╭─ Material provided

(** * The SVR training backend ([backend/main.py]) as a shallow embedding

    The two request handlers [upload_file_info] and [train_svr_model] are
    written as pure functions into the response envelope [ApiResponse].
    Python exceptions are values of [exn], threaded through the error monad
    [Exc]; the [try ... except Exception] of each handler is the final
    [match] on that monad.

    Numbers.  The float hyperparameters of a request ([C], [epsilon],
    [test_size]) are binary64 values, Rocq's primitive [float]: the size of
    the test part is the ceiling of a binary64 product, and its rounding is
    what the code computes with.  The cells of the table are idealised: a
    cell is an exact rational ([Q]) or NaN ([None]), infinite cells are left
    out, and sums, means and the square root of the scaler are taken
    exactly ([Q], [R]).  The properties stated below about cells and metrics
    are those that do not depend on how the arithmetic rounds: which cells
    are missing, which value goes where, which partition a routine is
    applied to, and the cases in which a routine answers NaN or zero
    whatever the rounding.

    Collaborators.  File parsing, JSON validation, the pseudo-random
    generator, the SVR solver and the plotting back end are fields of the
    class [Externals].  The parts of pandas and scikit-learn whose behaviour
    decides a property (sizes of the split, mean imputation, standard
    scaling, input validation of the estimator, the three metrics) are
    written out as definitions, each under the name of the library routine
    it stands for. *)

From Stdlib Require Import Floats.
From Stdlib Require Import List String Ascii Bool ZArith QArith Qabs Qround.
From Stdlib Require Import Reals Qreals Lia Psatz DecimalString Permutation.
Import ListNotations.
(** [s.lower()] (on the ASCII range). *)
Fixpoint lower (s : string) : string :=
  match s with
  | EmptyString => EmptyString
  | String c s' => String (lower_ascii c) (lower s')
  end.

(** [s.startswith(pre)]. *)
Definition startswith (s pre : string) : bool := String.prefix pre s.

(** [s.endswith(suf)]. *)
Definition endswith (s suf : string) : bool :=
  let n := String.length s in
  let m := String.length suf in
  ((m <=? n)%nat && String.eqb (substring (n - m) m s) suf)%bool.

(** [s.endswith(tuple(sufs))]: true when some member is a suffix. *)
Definition endswith_any (s : string) (sufs : list string) : bool :=
  existsb (endswith s) sufs.

Fixpoint drop (n : nat) (s : string) : string :=
  match n, s with
  | S n', String _ s' => drop n' s'
  | _, _ => s
  end.

(** [s.replace(pre, empty, 1)] on a string that starts with [pre]: the
    prefix is cut off. *)
Definition replace_prefix (pre s : string) : string :=
  drop (String.length pre) s.

Definition slash : ascii := "/"%char.

Fixpoint last_segment_from (acc s : string) : string :=
  match s with
  | EmptyString => acc
  | String c s' =>
      if Ascii.eqb c slash then last_segment_from EmptyString s'
      else last_segment_from (acc ++ String c EmptyString) s'
  end.

(** [s.split("/")[-1]]. *)
Definition last_segment (s : string) : string :=
  last_segment_from EmptyString s.

(** [os.path.join(a, b)] (posix). *)
Definition join (a b : string) : string :=
  if startswith b "/" then b
  else if (String.eqb a EmptyString || endswith a "/")%bool then a ++ b
  else a ++ "/" ++ b.

(** [x in xs] for a list of strings. *)
Definition mem (x : string) (xs : list string) : bool :=
  existsb (String.eqb x) xs.

Fixpoint remove_chars (bad : list ascii) (s : string) : string :=
  match s with
  | EmptyString => EmptyString
  | String c s' =>
      if existsb (Ascii.eqb c) bad then remove_chars bad s'
      else String c (remove_chars bad s')
  end.

End PyStr.

(** ** Exceptions *)

(** What [eval(err.content).get("error").get("errors")[0].get("reason")]
    evaluates to: the reason of a well-shaped error payload (possibly
    absent), or the exception the expression itself raises on a payload of
    another shape. *)
Inductive payload : Type :=
| ErrorPayload (reason : option string)
| BadPayload (cls msg : string).

Inductive exn : Type :=
| HttpError (status : Z) (content_type : string) (content : payload)
            (text : string)
| RetryError (attempt_number : nat) (last_attempt : exn)
| PyError (cls msg : string).

Definition class_name (e : exn) : string :=
  match e with
  | HttpError _ _ _ _ => "HttpError"
  | RetryError _ _ => "RetryError"
  | PyError cls _ => cls
  end.

(** [str(err)].  An [HttpError] carries its rendered text; tenacity prints
    a [RetryError] as the class name around the representation of the last
    attempt's future, which holds the memory address [future_at] of that
    future (as [0x...]), its state, and the class of its exception. *)
Definition str (future_at : string) (e : exn) : string :=
  match e with
  | HttpError _ _ _ text => text
  | RetryError _ last =>
      "RetryError[<Future at " ++ future_at ++ " state=finished raised "
      ++ class_name last ++ ">]"
  | PyError _ msg => msg
  end.

(** [str(err)] with every [>] and then every [<] replaced by nothing. *)
Definition sanitize (s : string) : string :=
  PyStr.remove_chars ["<"%char] (PyStr.remove_chars [">"%char] s).

Inductive result (A : Type) : Type :=
| Return (a : A)
| Raise (e : exn).
Arguments Return {A} a.
Arguments Raise {A} e.

(** ** The surroundings *)

(** One reply of the service to an upload request: [next_chunk()] returns
    [(status, None)] while the session goes on and [(None, response)] when
    the object is finalized; either request may raise. *)
Inductive reply : Type :=
| Progress (resumable_progress : N)
| Finished (id : string)
| Failure (e : exn).

Inductive event : Type :=
| EvAuthorize
| EvUpdaterStart
| EvUpdaterCancel
| EvListdir (path : string)
| EvCreateDirectory (name : string) (parent : option string) (id : string)
| EvCreateFile (path : string) (parent : option string)
| EvNextChunk (path : string)
| EvSetPermission (id : string)
| EvGetFile (id : string)
| EvRemove (path : string) (removed : bool)
| EvSwitchServiceAccount
| EvSleep (seconds : nat)
| EvDeleteRemote (id : string).
Lemma candidate_throw_inv (retries : Z) (w w' : World) (msg : string) :
  candidate page description cache retries w = (Throw msg, w') ->
  page_rejects page msg w'.
Proof.
  unfold candidate. destruct (_ && _).
  - discriminate.
  - intros Hask. apply ask_model_throw_inv in Hask as [Hhtml ->].
    now apply rejects_content.
Qed.

Lemma validate_cases (member : bool) (selector : string) (w : World) :
  validate_outcome page description cache member selector w
    (validate page description cache member selector w).
Proof.
  unfold validate.
  destruct (JS.truthy (Some selector)) eqn:Htruthy.
  - apply truthy_some_inv in Htruthy.
    unfold bind, element_exists.
    destruct (page_dollar page (tick w) selector) as [[ | ] | msg] eqn:Hq.
    + unfold saveCache. cbn [tick record trace List.length fs_writeFile].
      destruct (fs_writeFile w (S (List.length (trace w)))) as [ | msg damage] eqn:Hwrite.
      * now apply validate_found.
      * exact (validate_write_rejected page description cache member selector w
                 msg damage Htruthy Hq Hwrite).
    + apply validate_retry; [reflexivity | right; split; [exact Hq | reflexivity]].
    + apply validate_page_rejects; [reflexivity | now apply rejects_query].
  - apply validate_retry; [reflexivity | left; split; [ | reflexivity]].
    unfold JS.truthy in Htruthy.
    destruct (String.eqb_spec selector ""); [assumption | discriminate].
Qed.

Lemma attempt_cases (retries : Z) (w : World) :
  attempt_outcome page description cache retries w
    (attempt page description cache retries w).
Proof.
  rewrite attempt_unfold.
  pose proof (candidate_disk page description cache retries w) as Hdisk.
  destruct (candidate page description cache retries w)
    as [[[selector | ] | msg] w1] eqn:Hcand; cbn [snd] in Hdisk.
  - destruct (validate_cases (member_candidate page description cache retries) selector w1)
      as [Hsel Hfound Hwrite | w' Hfile _ | msg w' Hfile Hun
         | msg damage Hsel Hfound Hwrite].
    + now apply attempt_success.
    + apply attempt_retry. congruence.
    + apply attempt_page_rejects; [congruence | exact Hun].
    + now apply attempt_write_rejected.
  - now apply attempt_retry.
  - apply attempt_page_rejects; [exact Hdisk | ].
    now apply (candidate_throw_inv retries w).
Qed.

End Iteration.

(** ** Selector Resolver: how a resolution can end *)

Section Resolution.

Variable page : Page.
Variable description : string.
Variable cache : gmap string (gmap string string).

Lemma failed_attempts_snoc (n : nat) (retries : Z) (w w1 w2 : World) :
  failed_attempts page description cache n retries w w1 ->
  attempt page description cache (retries + Z.of_nat n) w1 = (Ok NextAttempt, w2) ->
  failed_attempts page description cache (S n) retries w w2.
Proof.
  intros Hfailed. induction Hfailed as [retries w | n retries w wa wb Hstep Hrest IH].
  - rewrite Z.add_0_r. intros Hlast.
    eapply failed_again; [exact Hlast | apply failed_none].
  - intros Hlast. eapply failed_again; [exact Hstep | ].
    apply IH. rewrite <- Hlast. f_equal. lia.
Qed.

Lemma failed_attempts_disk (n : nat) (retries : Z) (w w' : World) :
  failed_attempts page description cache n retries w w' ->
  cache_file w' = cache_file w.
Proof.
  induction 1 as [retries w | n retries w w1 w2 Hstep Hrest IH]; [reflexivity | ].
  rewrite IH.
  pose proof (attempt_cases page description cache retries w) as Hcases.
  rewrite Hstep in Hcases. inversion Hcases. assumption.
Qed.

Lemma attempts_after_failures (k n : nat) (retries : Z) (w w1 : World) :
  failed_attempts page description cache k retries w w1 ->
  attempts (k + n) page description cache retries w
  = attempts n page description cache (retries + Z.of_nat k) w1.
Proof.
  induction 1 as [retries w | k retries w wa wb Hstep Hrest IH].
  - rewrite Z.add_0_r. reflexivity.
  - cbn [Nat.add]. rewrite (attempts_next _ _ _ _ _ _ _ Hstep), IH.
    f_equal. lia.
Qed.

Lemma attempts_outcome (n : nat) (retries : Z) (w : World) :
  resolution_outcome page description cache n retries w
    (attempts n page description cache retries w).
Proof.
  revert retries w. induction n as [ | n IH]; intros retries w.
  - rewrite attempts_zero. apply exhausted, failed_none.
  - pose proof (attempt_cases page description cache retries w) as Hcases.
    destruct (attempt page description cache retries w) as [r w1] eqn:Hstep.
    inversion Hcases as [selector w0 Hcand Hsel Hfound Hwrite Heq
                        | w' Hfile Heq | msg w' Hfile Hun Heq
                        | msg damage selector w0 Hcand Hsel Hfound Hwrite Heq]; subst.
    + rewrite (attempts_return _ _ _ _ _ _ _ _ Hstep).
      replace retries with (retries + Z.of_nat 0) at 2 by lia.
      apply (resolved _ _ _ (S n) retries w 0 selector w w0);
        [lia | apply failed_none | now rewrite Z.add_0_r | assumption | assumption
        | assumption].
    + rewrite (attempts_next _ _ _ _ _ _ _ Hstep).
      destruct (IH (retries + 1) w1)
        as [k selector wa wb Hk Hfailed Hcand Hsel Hfound Hwrite
           | w' Hfailed | k msg wa w' Hk Hfailed Hthrow Hfile' Hun
           | k msg damage selector wa wb Hk Hfailed Hcand Hsel Hfound Hwrite].
      * replace (retries + 1 + Z.of_nat k) with (retries + Z.of_nat (S k)) in * by lia.
        apply (resolved _ _ _ (S n) retries w (S k) selector wa wb);
          [lia | eapply failed_again; eassumption | assumption | assumption
          | assumption | assumption].
      * apply exhausted. eapply failed_again; eassumption.
      * apply (aborted_by_page _ _ _ (S n) retries w (S k) msg wa w');
          [lia | eapply failed_again; eassumption | | assumption | assumption].
        rewrite <- Hthrow. f_equal. lia.
      * replace (retries + 1 + Z.of_nat k) with (retries + Z.of_nat (S k)) in * by lia.
        apply (aborted_by_write _ _ _ (S n) retries w (S k) msg damage selector wa wb);
          [lia | eapply failed_again; eassumption | assumption | assumption
          | assumption | assumption].
    + rewrite (attempts_throw _ _ _ _ _ _ _ _ Hstep).
      apply (aborted_by_page _ _ _ (S n) retries w 0 msg w w1);
        [lia | apply failed_none | now rewrite Z.add_0_r | assumption | assumption].
    + rewrite (attempts_throw _ _ _ _ _ _ _ _ Hstep).
      replace retries with (retries + Z.of_nat 0) at 2 by lia.
      apply (aborted_by_write _ _ _ (S n) retries w 0 msg damage selector w w0);
        [lia | apply failed_none | now rewrite Z.add_0_r | assumption | assumption
        | assumption].
Qed.
(** ** AdvancedGestureRecognizer: the default table *)

(** The score table of a recognizer with the default definitions. *)
Lemma default_scores (g : AdvancedGestureRecognizer.t) (n : Z)
    (shape : hand_shape) :
  gesture_definitions g = _load_gestures ->
  gesture_scores g n shape
  = [ ("open_palm", if decide (n = 5%Z) then 1 else 0);
      ("fist", if decide (n = 0%Z) then f0_95 else 0);
      ("peace", if decide (n = 2%Z) then f0_9 else 0);
      ("thumbs_up", 0);
      ("point", if decide (n = 1%Z) then f0_88 else 0) ].
Proof.
  intros Hd. rewrite gesture_scores_map
    by (rewrite Hd; apply load_gestures_nodup).
  rewrite Hd. unfold _load_gestures. cbn [fmap list_fmap fst snd].
  rewrite (score_with_count n shape "open_palm" (Definition_ (Some 5%Z) 1)
             5%Z eq_refl) by (by vm_compute).
  rewrite (score_with_count n shape "fist" (Definition_ (Some 0%Z) f0_95)
             0%Z eq_refl) by (by vm_compute).
  rewrite (score_with_count n shape "peace" (Definition_ (Some 2%Z) f0_9)
             2%Z eq_refl) by (by vm_compute).
  rewrite (score_with_count n shape "point" (Definition_ (Some 1%Z) f0_88)
             1%Z eq_refl) by (by vm_compute).
  by rewrite (score_without_count n shape "thumbs_up"
                (Definition_ None f0_85) eq_refl).
Qed.

(** X10.  With the default table and threshold the result of
    [detect_gesture] on an array of at least 21 rows is fixed by the
    finger count: 5 gives [('open_palm', 1.0)], 0 gives [('fist', 0.95)],
    2 gives [('peace', 0.9)], 1 gives [('point', 0.88)], and 3 or 4 give
    [('unknown', 0.0)] with the history left as it is. *)
Theorem default_table_by_count (norm : Qc -> Qc -> Qc)
    (std : list Qc -> Qc) (g : AdvancedGestureRecognizer.t)
    (l : landmarks) (n : Z) :
  gesture_definitions g = _load_gestures ->
  confidence_threshold g = f0_7 ->
  (21 <= length l)%nat ->
  _count_extended_fingers l = Ok n ->
  let accept name score :=
    detect_gesture norm std g (Some l)
    = (Ok (name, score),
       set_gesture_history (Deque.append name (gesture_history g)) g) in
  (n = 5%Z -> accept "open_palm" 1) /\
  (n = 0%Z -> accept "fist" f0_95) /\
  (n = 2%Z -> accept "peace" f0_9) /\
  (n = 1%Z -> accept "point" f0_88) /\
  (n = 3%Z \/ n = 4%Z ->
   detect_gesture norm std g (Some l) = (Ok ("unknown", 0), g)).
Proof.
  intros Hd Ht Hl Hn. cbv zeta.
  destruct (analyze_hand_shape_ok norm std l Hl) as (shape & Hs).
  unfold detect_gesture. rewrite Hn, Hs, (default_scores g n shape Hd), Ht.
  repeat split.
  - intros ->. reflexivity.
  - intros ->. reflexivity.
  - intros ->. reflexivity.
  - intros ->. reflexivity.
  - intros [-> | ->]; reflexivity.
Qed.

Lemma default_table_by_count_witness :
  detect_gesture norm0 std0 (fresh_recognizer 10) (Some open_hand)
  = (Ok ("open_palm", 1),
     set_gesture_history
       (Deque.append "open_palm" (gesture_history (fresh_recognizer 10)))
       (fresh_recognizer 10)).
Proof.
  apply (proj1 (default_table_by_count norm0 std0 (fresh_recognizer 10)
                  open_hand 5 eq_refl eq_refl ltac:(simpl; lia) eq_refl)).
  reflexivity.
Defined.

(** ** AdvancedGestureRecognizer: what the history holds *)

Lemma last_n_all {A} (n : nat) (xs : list A) :
  (length xs <= n)%nat -> last_n n xs = xs.
Proof.
  intros H. unfold last_n.
  by replace (length xs - n)%nat with 0%nat by lia.
Qed.

Lemma last_n_cons {A} (n : nat) (a : A) (xs : list A) :
  (n <= length xs)%nat -> last_n n (a :: xs) = last_n n xs.
Proof.
  intros H. unfold last_n. simpl.
  by replace (S (length xs) - n)%nat with (S (length xs - n)) by lia.
Qed.

Lemma last_n_length {A} (n : nat) (xs : list A) :
  length (last_n n xs) = Nat.min n (length xs).
Proof. unfold last_n. rewrite length_drop. lia. Qed.

Lemma last_n_app {A} (n : nat) (xs ys : list A) :
  (n <= length xs)%nat -> last_n n xs ++ ys = drop (length xs - n) (xs ++ ys).
Proof.
  intros H. unfold last_n. by rewrite drop_app_le by lia.
Qed.

Lemma last_n_last_n_app {A} (n : nat) (xs ys : list A) :
  last_n n (last_n n xs ++ ys) = last_n n (xs ++ ys).
Proof.
  destruct (decide (length xs <= n)%nat) as [Hle | Hgt].
  - by rewrite (last_n_all n xs).
  - unfold last_n at 2. rewrite <- (take_drop (length xs - n) xs) at 3.
    rewrite <- app_assoc.
    set (pre := take (length xs - n) xs).
    set (suf := drop (length xs - n) xs).
    assert (Hsuf : length suf = n).
    { unfold suf. rewrite length_drop. lia. }
    clearbody pre suf. clear Hgt.
    induction pre as [| a pre IH]; [done |].
    simpl. rewrite last_n_cons; [done |].
    rewrite !length_app. lia.
Qed.

Lemma deque_append_last_n {A} (a : A) (d : Deque.t A) :
  (Deque.len d <= Deque.maxlen d)%nat ->
  Deque.items (Deque.append a d)
  = last_n (Deque.maxlen d) (Deque.items d ++ [a]).
Proof.
  unfold Deque.len, Deque.append, last_n. intros H. simpl.
  rewrite length_app. simpl.
  destruct (decide _) as [Hd | Hd].
  - by replace (length (Deque.items d) + 1 - Deque.maxlen d)%nat
      with 1%nat by lia.
  - by replace (length (Deque.items d) + 1 - Deque.maxlen d)%nat
      with 0%nat by lia.
Qed.

Lemma append_all_items {A} (xs : list A) :
  forall d : Deque.t A,
    (Deque.len d <= Deque.maxlen d)%nat ->
    Deque.maxlen (append_all xs d) = Deque.maxlen d /\
    Deque.items (append_all xs d)
    = last_n (Deque.maxlen d) (Deque.items d ++ xs).
Proof.
  induction xs as [| a xs IH]; intros d Hb.
  - simpl. split; [done |]. rewrite app_nil_r.
    symmetry. by apply last_n_all.
  - cbn [append_all].
    destruct (IH (Deque.append a d) (deque_append_bounded a d Hb)) as [Hm Hi].
    rewrite Hm, Hi, deque_append_maxlen. split; [done |].
    rewrite (deque_append_last_n a d Hb).
    rewrite last_n_last_n_app. by rewrite <- app_assoc.
Qed.

Lemma detect_gesture_memoryless (norm : Qc -> Qc -> Qc)
    (std : list Qc -> Qc) (g g' : AdvancedGestureRecognizer.t)
    (lm : option landmarks) :
  gesture_definitions g' = gesture_definitions g ->
  confidence_threshold g' = confidence_threshold g ->
  fst (detect_gesture norm std g' lm) = fst (detect_gesture norm std g lm).
Proof.
  intros Hd Ht. destruct lm as [l |]; [| done].
  unfold detect_gesture, gesture_scores. rewrite Hd, Ht.
  destruct (_count_extended_fingers l); [| done].
  destruct (_analyze_hand_shape norm std l); [| done].
  destruct (max_by_score _); [| done].
  by destruct (decide _).
Qed.

Lemma detect_gesture_history_step (norm : Qc -> Qc -> Qc)
    (std : list Qc -> Qc) (g : AdvancedGestureRecognizer.t)
    (lm : option landmarks) :
  0 < confidence_threshold g ->
  gesture_history (snd (detect_gesture norm std g lm))
  = match accepted_name (confidence_threshold g)
            (fst (detect_gesture norm std g lm)) with
    | Some name => Deque.append name (gesture_history g)
    | None => gesture_history g
    end.
Proof.
  intros Hthr.
  destruct (detect_gesture_cases norm std g lm)
    as [[Hg [Hr | [e Hr]]]
       | (l & fingers & shape & [name score] & _ & _ & _ & _ & Hge & E)].
  - rewrite Hg, Hr. simpl.
    rewrite decide_False; [done |]. by apply Qclt_not_le.
  - by rewrite Hg, Hr.
  - rewrite E. simpl in *. by rewrite decide_True.
Qed.

Lemma run_history (norm : Qc -> Qc -> Qc) (std : list Qc -> Qc)
    (inputs : list (option landmarks)) :
  forall g g0 : AdvancedGestureRecognizer.t,
    0 < confidence_threshold g0 ->
    gesture_definitions g = gesture_definitions g0 ->
    confidence_threshold g = confidence_threshold g0 ->
    gesture_history (run norm std g inputs)
    = append_all (accepted_names norm std g0 inputs) (gesture_history g).
Proof.
  induction inputs as [| lm inputs IH]; intros g g0 Hthr Hd Ht; [done |].
  cbn [run].
  destruct (detect_gesture_static norm std g lm) as (_ & Ht' & Hd' & _).
  rewrite (IH _ g0 Hthr) by congruence.
  rewrite detect_gesture_history_step by (by rewrite Ht).
  unfold accepted_names. cbn [omap list_omap].
  rewrite (detect_gesture_memoryless norm std g0 g lm) by done.
  rewrite Ht.
  by destruct (accepted_name _ _).
Qed.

╰─

● **Required work**: When the line with "RetryError _ _" is reached in the data above, begin copying, and stop after the line with "RetryError _ last =>"; copy each line exactly, both ends included.

● **Exercise result**:
  | RetryError _ _ => "RetryError"
  | PyError cls _ => cls
  end.

(** [str(err)].  An [HttpError] carries its rendered text; tenacity prints
    a [RetryError] as the class name around the representation of the last
    attempt's future, which holds the memory address [future_at] of that
    future (as [0x...]), its state, and the class of its exception. *)
Definition str (future_at : string) (e : exn) : string :=
  match e with
  | HttpError _ _ _ text => text
  | RetryError _ last =>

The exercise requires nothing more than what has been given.